Stärkung der Menschenrechte ILGA Europe und ILGA World betonen die LGBTI*-Bewegung zum Internationalen Tag der Menschenrechte
Die beiden queeren Organisationen ILGA Europe und ILGA World wollen am heutigen Internationalen Tag der Menschenrechte auf die Kämpfe und die Meilensteine der LGBTI*-Bewegung in diesem Jahr aufmerksam machen. „Der Tag der Menschenrechte erinnert uns an die Universalität der Menschenrechte: Freiheiten, die allen Menschen gehören, unabhängig von ihrer Identität. Dieser Grundsatz ist das Herzstück der LGBTI*-Bewegung, denn LGBTI*-Rechte sind Menschenrechte.“
Zerbrechlichkeit von Freiheiten
Für die Community war das Jahr 2024 dabei laut den zwei verpartnerten Organisationen schwierig, immer wieder wurden Rechte für Homosexuelle wie auch queere Menschen in Frage gestellt. Dabei wurde in besonderer Weise deutlich, wie zerbrechlich hart erkämpfte Freiheiten seien.

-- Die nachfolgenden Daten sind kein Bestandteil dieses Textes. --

(* ===== verification/Dispatcher.v ===== *)
(** * Package [project] (internal/project/dispatcher.go): the operations

    The dispatcher owns the worker pools of every project.  It builds them
    from the configuration ([Initialize]), runs a message through its
    project's pipeline and submits a copy of it to each pool ([Dispatch],
    [DispatchStrict]), and tells the replay of the log when to wait
    ([ReplayBackoff]).

    Pools are shared by pointer: an address into [heap].  All pools share the
    memory of the messages and the write-ahead log.  [d.mu] is left out: it
    is taken exclusively only by [Initialize], which runs before anything
    else.  Log lines are left out. *)

From Stdlib Require Import ZArith Lia Ascii String SpecFloat.
From stdpp Require Import base tactics numbers strings gmap list.
From S2P Require Import Prelude GoStrings GoFloat Message Threads Sink ConfigPkg Pipeline.

Module project.
Import sink.
Local Open Scope go_scope.

Section dispatcher.
Context {W K L : Type} `{Sink K} `{MsgLog L}.

(** A pool with its sink, and the name the sink was created with. *)
Record PoolCell := MkPoolCell { pc_name : string; pc_wp : WorkerPool; pc_snk : K }.

Record Dispatcher := MkDispatcher {
  cfg : config.Manager W;
  reg : Registry (Cfg := anymap) (A := K);
  pipelineReg : pipeline.Registry;
  pools : option (gmap string (list nat));
  walWriter : option L;
  bp : Backpressure;
  heap : list PoolCell;
  mem : Pool message.Message;
}.

Definition NewDispatcher (c : config.Manager W) (r : Registry) (w : option L) (b : Backpressure)
    (m : Pool message.Message) : Dispatcher :=
  MkDispatcher c r pipeline.NewRegistry (Some ∅) w b [] m.

Definition set_pools (p : option (gmap string (list nat))) (d : Dispatcher) : Dispatcher :=
  MkDispatcher (cfg d) (reg d) (pipelineReg d) p (walWriter d) (bp d) (heap d) (mem d).
Definition set_heap (h : list PoolCell) (d : Dispatcher) : Dispatcher :=
  MkDispatcher (cfg d) (reg d) (pipelineReg d) (pools d) (walWriter d) (bp d) h (mem d).
Definition set_mem (m : Pool message.Message) (d : Dispatcher) : Dispatcher :=
  MkDispatcher (cfg d) (reg d) (pipelineReg d) (pools d) (walWriter d) (bp d) (heap d) m.

(** The pool at an address as its methods see it, and what they change. *)
Definition pool_at (i : nat) (d : Dispatcher) : option (PoolSt K L) :=
  (fun c => MkPoolSt (pc_wp c) (mem d) (walWriter d) (pc_snk c)) <$> heap d !! i.
Definition put_pool (i : nat) (s : PoolSt K L) (d : Dispatcher) : Dispatcher :=
  MkDispatcher (cfg d) (reg d) (pipelineReg d) (pools d) (sink.walWriter s) (bp d)
    (alter (fun c => MkPoolCell (pc_name c) (wp_ s) (snk s)) i (heap d)) (sink.mem s).

(** ** Configuration of a sink *)

(** The lowest layer: the global settings of the sink's type. *)
Definition globalSinkDefaults (c : config.Config) (sinkType : string) : anymap :=
  if String.eqb sinkType "redis" then
    let r := config.Redis (config.SinksCfg c) in
    list_to_map [
      ("addr", VString (config.Addr r));
      ("password", VString (config.Password r));
      ("db", VFloat (f64_of_Z (config.DB r)));
      ("pool_size", VFloat (f64_of_Z (config.PoolSize r)));
      ("min_idle_conns", VFloat (f64_of_Z (config.MinIdleConns r)));
      ("dial_timeout", VString (Duration_String (config.DialTimeout r)));
      ("read_timeout", VString (Duration_String (config.RedisReadTimeout r)));
      ("write_timeout", VString (Duration_String (config.RedisWriteTimeout r)));
      ("key", VString (config.Key r));
      ("type", VString (config.RedisType r));
      ("max_len", VFloat (f64_of_Z (config.MaxLen r)))]
  else if String.eqb sinkType "kafka" then
    let k := config.Kafka (config.SinksCfg c) in
    list_to_map [
      ("brokers", VList (VString <$> config.Brokers k));
      ("topic", VString (config.Topic k));
      ("partition_key", VString (config.PartitionKey k));
      ("compression", VString (config.Compression k));
      ("batch_size", VFloat (f64_of_Z (config.BatchSize k)));
      ("batch_timeout", VString (Duration_String (config.BatchTimeout k)))]
  else ∅.

(** [for k, v := range src { dst[k] = v }]. *)
Definition overlay (src dst : anymap) : anymap :=
  foldl (fun acc kv => <[kv.1 := kv.2]> acc) dst (map_to_list src).

Definition resolveSinkConfig (c : config.Config) (ref : config.SinkRef) : string * Z * Z * anymap :=
  let inst := if String.eqb (config.ref_Instance ref) "" then None
              else config.SinkInstances c !! config.ref_Instance ref in
  let '(sinkType, workers, channelSize) :=
    match inst with
    | Some i =>
        (config.inst_Type i,
         if (config.ref_Workers ref <=? 0)%Z then config.inst_Workers i else config.ref_Workers ref,
         if (config.ref_ChannelSize ref <=? 0)%Z then config.inst_ChannelSize i else config.ref_ChannelSize ref)
    | None => (config.ref_Type ref, config.ref_Workers ref, config.ref_ChannelSize ref)
    end in
  let sinkType := if String.eqb sinkType "" then "redis" else sinkType in
  let merged := globalSinkDefaults c sinkType in
  let merged := match inst with Some i => overlay (config.inst_Config i) merged | None => merged end in
  (sinkType, workers, channelSize, overlay (config.ref_Config ref) merged).

Definition readPoolInt (c : anymap) (key : string) (def : Z) : Z :=
  match c !! key with
  | Some (VFloat f) => f64_to_int f
  | Some (VInt z) => z
  | _ => def
  end.

(** ** Initialization *)

Definition getConfig : St Dispatcher config.Config := fun d => (config.Get (cfg d), d).

(** [pool := sink.NewWorkerPool(...)]: its address. *)
Definition new_pool (name : string) (k : K) (workers channelSize : Z) : St Dispatcher nat := fun d =>
  let w := NewWorkerPool (MkWorkerPoolConfig workers channelSize 10 (bp d) (100 * Millisecond)) in
  (Ok (length (heap d)), set_heap (heap d ++ [MkPoolCell name w k]) d).

Definition init_sink (projName : string) (i : nat) (sr : config.SinkRef) : St Dispatcher nat :=
  c <- getConfig ;;
  let '(sinkType, workers, channelSize, mergedCfg) := resolveSinkConfig c sr in
  let sinkName := projName +:+ "-" +:+ sinkType +:+ "-" +:+ Itoa (Z.of_nat i) in
  let workers := if (workers <=? 0)%Z then readPoolInt mergedCfg "workers" 16 else workers in
  let channelSize := if (channelSize <=? 0)%Z then readPoolInt mergedCfg "channel_size" 16384 else channelSize in
  si <- wrapErr ("create sink " +:+ sinkName) (fun d => (Create sinkType sinkName mergedCfg (reg d), d)) ;;
  new_pool sinkName si workers channelSize.

Fixpoint init_sinks (projName : string) (i : nat) (refs : list config.SinkRef) : St Dispatcher (list nat) :=
  match refs with
  | [] => ret []
  | sr :: refs' =>
      p <- init_sink projName i sr ;;
      ps <- init_sinks projName (S i) refs' ;;
      ret (p :: ps)
  end.

Definition initProject (projCfg : config.ProjectConfig) : St Dispatcher unit :=
  ps <- init_sinks (config.Name projCfg) 0 (config.Sinks projCfg) ;;
  fun d => match pools d with
           | Some m => (Ok tt, set_pools (Some (<[config.Name projCfg := ps]> m)) d)
           | None => (Panic "assignment to entry in nil map", d)
           end.

Fixpoint init_projects (projs : list config.ProjectConfig) : St Dispatcher unit :=
  match projs with
  | [] => ret tt
  | p :: projs' =>
      (if config.Enabled p then wrapErr ("init project " +:+ config.Name p) (initProject p) else ret tt) ;;;
      init_projects projs'
  end.

Definition Initialize : St Dispatcher unit :=
  c <- getConfig ;;
  init_projects (config.Projects c).

(** ** Dispatching *)

Abbreviation Go := (Thr Dispatcher).

Definition reads {X A} (f : Dispatcher -> X) (k : X -> Go A) : Go A :=
  Atomic (fun _ => true) (fun d => d) (fun d => k (f d)).

Definition onMem {A} : St (Pool message.Message) A -> St Dispatcher A := zoom mem set_mem.

Definition ReleaseMessage (msg : option nat) : Go unit := atomic (onMem (message.ReleaseMessage msg)) Done.

(** [message.ReleaseMessage(msg); return err]. *)
Definition release_fail (msg : option nat) (e : error) : Go unit :=
  bindT (ReleaseMessage msg) (fun _ => Done (Err e)).

(** [*msg] *)
Definition deref (msg : option nat) (k : message.Message -> Go unit) : Go unit :=
  reads (fun d => msg ≫= fun a => cells (mem d) !! a)
    (fun m => match m with Some m => k m | None => Done (Panic "nil pointer dereference") end).

(** [message.AcquireMessage()]: the runtime chooses among the free ones. *)
Definition AcquireMessage (k : nat -> Go unit) : Go unit :=
  reads (fun d => length (free (mem d))) (fun n =>
    chooseT n (fun c =>
      atomic (onMem (message.AcquireMessage c)) (fun r =>
        match r with Ok a => k a | Err e => Done (Err e) | Panic p => Done (Panic p) end))).

(** The fields of [src] written over those of [dst]. *)
Definition copy_fields (src dst : message.Message) : message.Message :=
  message.MkMessage (message.RequestID src) (message.TraceID src) (message.Project src) (message.Router src)
    (if decide (0 < length (raw_bytes (message.Data src))) then message.Data src else message.Data dst)
    (message.Env src)
    (foldl (fun acc kv => <[kv.1 := kv.2]> acc) (message.Headers dst) (map_to_list (message.Headers src)))
    (message.Timestamp src).

Definition copyMessage (src : option nat) (k : nat -> Go unit) : Go unit :=
  AcquireMessage (fun dst =>
    atomic (onMem (match src with
                   | None => panic "nil pointer dereference"
                   | Some a => s <- load a ;; d <- load dst ;; store dst (copy_fields s d)
                   end))
      (fun r => match r with Ok _ => k dst | Err e => Done (Err e) | Panic p => Done (Panic p) end)).

Definition pool_submit (strict : bool) (i : nat) (m : nat) : Go unit :=
  liftT (pool_at i) (put_pool i) (if strict then SubmitStrict m else Submit m).

Fixpoint submit_all (strict : bool) (msg : option nat) (ps : list nat) : Go unit :=
  match ps with
  | [] => bindT (ReleaseMessage msg) (fun _ => Done (Ok tt))
  | i :: ps' =>
      copyMessage msg (fun m =>
        attemptT (pool_submit strict i m) (fun r =>
          match r with
          | Err e => release_fail msg (WrapError "submit to sink pool" e)
          | _ => submit_all strict msg ps'
          end))
  end.

(** Processors that cannot be created are skipped. *)
Fixpoint add_processors (r : pipeline.Registry) (refs : list config.PipelineRef) (chain : pipeline.Chain) : result pipeline.Chain :=
  match refs with
  | [] => Ok chain
  | ref :: refs' =>
      match pipeline.Create (config.pipe_Type ref) (config.pipe_Config ref) r with
      | Ok proc => add_processors r refs' (pipeline.Add chain proc)
      | Err _ => add_processors r refs' chain
      | Panic p => Panic p
      end
  end.

Definition buildPipelineChain (d : Dispatcher) (projCfg : config.ProjectConfig) : result pipeline.Chain :=
  add_processors (pipelineReg d) (config.Pipelines projCfg) (pipeline.NewChain []).

(** [msg, err = chain.Process(msg)] for the project, when it has a pipeline;
    the message an error leaves is nil. *)
Definition run_pipeline (skipPipeline : bool) (proj : string) (msg : option nat) (k : option nat -> Go unit) : Go unit :=
  reads (fun d => (config.GetProject proj (cfg d), d)) (fun '(r, d) =>
    match r with
    | Panic p => Done (Panic p)
    | Ok (Some projCfg) =>
        if negb skipPipeline && bool_decide (0 < length (config.Pipelines projCfg)) then
          match buildPipelineChain d projCfg with
          | Panic p => Done (Panic p)
          | Err e => Done (Err e)
          | Ok chain =>
              atomic (onMem (pipeline.ChainProcess chain msg)) (fun r =>
                match r with
                | Ok msg' => k msg'
                | Err e => release_fail None (WrapError ("pipeline " +:+ config.Name projCfg) e)
                | Panic p => Done (Panic p)
                end)
          end
        else k msg
    | _ => k msg
    end).

Definition dispatchImpl (msg : option nat) (strict skipPipeline : bool) : Go unit :=
  match msg with
  | None => Done (Err (ErrorString "nil message"))
  | Some _ =>
      deref msg (fun m =>
      let proj := message.Project m in
      if String.eqb proj "" then release_fail msg (ErrorString "empty project") else
      reads pools (fun ps =>
      match ps with
      | None => release_fail msg (ErrorString "dispatcher pools not initialized")
      | Some pm =>
          match pm !! proj with
          | None => release_fail msg (ErrorString ("no sinks configured for project " +:+ proj))
          | Some [] => release_fail msg (ErrorString ("no sink pools configured for project " +:+ proj))
          | Some ps =>
              run_pipeline skipPipeline proj msg (fun msg' => submit_all strict msg' ps)
          end
      end))
  end.

Definition Dispatch (msg : option nat) : Go unit := dispatchImpl msg false false.
Definition DispatchStrict (msg : option nat) : Go unit := dispatchImpl msg true true.

(** ** Replay pacing, status and shutdown

    Of the reason [CanAcceptReplay] gives only the sink's name is kept. *)

Fixpoint replay_delay (d : Dispatcher) (ps : list nat) (maxDelay : Z) : result Z :=
  match ps with
  | [] => Ok maxDelay
  | i :: ps' =>
      match heap d !! i with
      | None => Panic "nil pointer dereference"
      | Some c =>
          let '(ok, delay) := CanAcceptReplay (pc_wp c) in
          if negb ok then Err (ErrorString ("replay paused for sink " +:+ pc_name c))
          else replay_delay d ps' (if (maxDelay <? delay)%Z then delay else maxDelay)
      end
  end.

Definition ReplayBackoff (projectName : string) (d : Dispatcher) : result Z :=
  if String.eqb projectName "" then Err (ErrorString "empty project") else
  match pools d with
  | None => Err (ErrorString "dispatcher pools not initialized")
  | Some pm =>
      match pm !! projectName with
      | None => Err (ErrorString ("no sinks configured for project " +:+ projectName))
      | Some [] => Err (ErrorString ("no sink pools configured for project " +:+ projectName))
      | Some ps => replay_delay d ps 0
      end
  end.

Definition all_pools (d : Dispatcher) : list nat := concat (map_to_list (default ∅ (pools d))).*2.

Record SinkInfo := MkSinkInfo { si_Name : string; si_Sink : nat }.

(** In some order of the projects. *)
Definition SinkInfos (d : Dispatcher) : list SinkInfo :=
  omap (fun i => (fun c => MkSinkInfo (pc_name c) i) <$> heap d !! i) (all_pools d).

Fixpoint shutdown_pools (ps : list nat) : Go unit :=
  match ps with
  | [] => Done (Ok tt)
  | i :: ps' => attemptT (liftT (pool_at i) (put_pool i) Shutdown) (fun _ => shutdown_pools ps')
  end.

Definition Shutdown : Go unit := reads all_pools shutdown_pools.

Definition max_usage (d : Dispatcher) (ps : list nat) : f64 :=
  foldl (fun m i => match heap d !! i with
                    | Some c => if SFltb m (ChannelUsage (pc_wp c)) then ChannelUsage (pc_wp c) else m
                    | None => m
                    end) (S754_zero false) ps.

Definition GetPoolStatus (d : Dispatcher) : gmap string f64 := max_usage d <$> default ∅ (pools d).
End dispatcher.
Arguments Dispatcher W K L : clear implicits.
End project.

Als aktuelle Beispiele nennt die ILGA unter anderem das neue Anti-Homosexuellen-Gesetz in Georgien oder auch das radikale Vorgehen gegen die LGBTI*-Bewegung in Russland unter dem neuen Extremismusgesetz. Immer wieder komme es zudem wie beispielsweise in der Türkei zur Unterdrückung der Redefreiheit und der Vereinigungsfreiheit. „Diese Entwicklungen zeigen, dass Angriffe auf LGBTI*-Rechte oft auf tiefer gehende Menschenrechtsverletzungen hindeuten“, so die ILGA Europe weiter.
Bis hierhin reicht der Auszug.